### WHAT IS REQUIRED:
In the data below, find the line that contains "exists []. rewrite" and the line that contains "pose proof (node_passes_filters_ok". Copy both, plus every line between them, exactly.
═════ ENTRIES SUPPLIED ═════
Lemma expand_edges_spec p entries rt queue :
  route p → (∀ a, a ∈ entries → incident edges (to_direction options) (route_end p) a) → runtime_ok rt →
  expansion p entries rt queue (expand_edges g request (route_state p) (route_end p) entries rt queue).
Proof using Hg.
  intros Hp. revert rt queue. induction entries as [|a entries IH]; intros rt queue Hinc Hok.
  { exists []. rewrite app_nil_r. split_and!; try done; set_solver. }
  assert (Hin : incident edges (to_direction options) (route_end p) a) by (apply Hinc; by left).
  assert (IH' : ∀ rt queue, runtime_ok rt →
    expansion p entries rt queue (expand_edges g request (route_state p) (route_end p) entries rt queue)).
  { intros. apply IH; [|done]. intros b Hb. apply Hinc. by right. }
  clear IH. cbn [expand_edges].
  pose proof (timed_out_ok edges g request rt Hok) as Ht. destruct (timed_out rt) as [late rt1].
  destruct Ht as (Hok1 & Hg1 & Hex1 & Hl). destruct late; [by apply expansion_stop; auto|].
  pose proof (examine_edge_ok edges g request rt1 Hok1) as Hexam. fold options in Hexam.
  fold options. destruct (examine_edge _ rt1) as [examined rt2].
  destruct Hexam as (Hok2 & Hg2 & Hexam & Hnot). assert (Hg12 : grows rt rt2) by by etrans.
  destruct examined; cbn [negb]; [|by apply expansion_stop; auto]. specialize (Hexam eq_refl).
  destruct (edge_passes_filters _ _) eqn:Ef; cbn [negb].
  2: { assert (Hno : route (p ++ [a]) → False) by (intros (_ & [] & _)%route_snoc_inv; congruence).
       eapply expansion_skip; eauto. }
  case_bool_decide as Hconf; cbn [negb].
  2: { assert (Hno : route (p ++ [a]) → False) by (intros (_ & [] & _)%route_snoc_inv; congruence).
       assert (He : aj_edge a ∈ edges) by (destruct Hin as (e & He & [(_ & _ & ->)|(_ & _ & ->)]); done).
       destruct (record_candidate_ok edges g request (aj_edge a) rt2 Hok2 He Hconf) as [Hok3 Hg3].
       eapply expansion_skip; [eauto..|by etrans|auto]. }
  rewrite contains_route. case_bool_decide as Hvis.
  { assert (Hno : route (p ++ [a]) → False) by (intros (_ & _ & ?)%route_snoc_inv; done).
    eapply expansion_skip; eauto. }
  pose proof (node_passes_filters_ok edges g request (aj_next a) rt2 Hok2) as Hf.
  destruct (node_passes_filters g (aj_next a) (tq_filters request) rt2) as [passes rt3].
  destruct Hf as (Hok3 & Hg3 & Hex3 & Hpass). assert (Hg13 : grows rt rt3) by by etrans.
  destruct passes; cbn [negb].
  2: { assert (Hno : route (p ++ [a]) → False).
       { intros (_ & [_ _ _ Hn] & _)%route_snoc_inv. apply eligible_next in Hn. congruence. }
       eapply expansion_skip; eauto. }
  destruct (incident_next nodes edges g Hg _ _ _ Hin) as [Hv Hw].
  rewrite (segment_crosses _ _ Hv Hw).
  assert (Hroute : route (p ++ [a])).
  { constructor; [done| |done]. split; [done..|]. by apply eligible_next. }
  assert (Hcr : crossings (p ++ [a]) = (crossings p + if crosses nodes (route_end p) (aj_next a) then 1 else 0)%N)
    by apply crossings_route_snoc.
  cbn [ps_cross_repo_hops TraversalSpec.route_state]. rewrite <-Hcr.
  destruct (N.ltb_spec (to_max_cross_repo_hops options) (crossings (p ++ [a]))) as [Hlt|Hge].
  { destruct (truncate_ok edges g request cross_repo_gap rt3 Hok3) as [Hok4 Hg4].
    eapply expansion_skip with (rt1 := truncate cross_repo_gap rt3); [intros; lia|done|by etrans|auto]. }
  pose proof (observe_node_ok edges g request (aj_next a) rt3 Hok3) as Ho. fold options in Ho.
  destruct (observe_node _ _ rt3) as [observed rt4].
  destruct Ho as (Hok4 & Hg4 & Hex4 & Hno). assert (Hg14 : grows rt rt4) by by etrans.
  destruct observed; cbn [negb].
  2: { destruct (Hno eq_refl). eapply expansion_skip with (rt1 := rt4); [done|congruence|done|auto]. }
  destruct (edge_weight (aj_edge a) options) as [w|e] eqn:Ew.
  - rewrite (extended_route nodes request p a w _ Ew eq_refl).
    eapply expansion_keep; [done|done|by exists w|done|lia|auto].
  - exists (aj_edge a). split; [|done]. destruct Hin as (x & Hx & [(_ & _ & ->)|(_ & _ & ->)]); done.
Qed.

Lemma expand_state_spec p rt queue :
  route p → runtime_ok rt →
  expansion p (adjacent g (route_end p) (to_direction options)) rt queue (expand_state g request (route_state p) rt queue).
Proof using Hg.
  intros Hp Hok. unfold expand_state. replace (current (route_state p)) with (Some (route_end p)).
  2: { symmetry. apply last_route_nodes. }
  apply expand_edges_spec; [done| |done]. intros a. by apply adjacent_elem with nodes.
Qed.
End expansion.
═════
### SOLVED PROBLEM:
  { exists []. rewrite app_nil_r. split_and!; try done; set_solver. }
  assert (Hin : incident edges (to_direction options) (route_end p) a) by (apply Hinc; by left).
  assert (IH' : ∀ rt queue, runtime_ok rt →
    expansion p entries rt queue (expand_edges g request (route_state p) (route_end p) entries rt queue)).
  { intros. apply IH; [|done]. intros b Hb. apply Hinc. by right. }
  clear IH. cbn [expand_edges].
  pose proof (timed_out_ok edges g request rt Hok) as Ht. destruct (timed_out rt) as [late rt1].
  destruct Ht as (Hok1 & Hg1 & Hex1 & Hl). destruct late; [by apply expansion_stop; auto|].
  pose proof (examine_edge_ok edges g request rt1 Hok1) as Hexam. fold options in Hexam.
  fold options. destruct (examine_edge _ rt1) as [examined rt2].
  destruct Hexam as (Hok2 & Hg2 & Hexam & Hnot). assert (Hg12 : grows rt rt2) by by etrans.
  destruct examined; cbn [negb]; [|by apply expansion_stop; auto]. specialize (Hexam eq_refl).
  destruct (edge_passes_filters _ _) eqn:Ef; cbn [negb].
  2: { assert (Hno : route (p ++ [a]) → False) by (intros (_ & [] & _)%route_snoc_inv; congruence).
       eapply expansion_skip; eauto. }
  case_bool_decide as Hconf; cbn [negb].
  2: { assert (Hno : route (p ++ [a]) → False) by (intros (_ & [] & _)%route_snoc_inv; congruence).
       assert (He : aj_edge a ∈ edges) by (destruct Hin as (e & He & [(_ & _ & ->)|(_ & _ & ->)]); done).
       destruct (record_candidate_ok edges g request (aj_edge a) rt2 Hok2 He Hconf) as [Hok3 Hg3].
       eapply expansion_skip; [eauto..|by etrans|auto]. }
  rewrite contains_route. case_bool_decide as Hvis.
  { assert (Hno : route (p ++ [a]) → False) by (intros (_ & _ & ?)%route_snoc_inv; done).
    eapply expansion_skip; eauto. }
  pose proof (node_passes_filters_ok edges g request (aj_next a) rt2 Hok2) as Hf.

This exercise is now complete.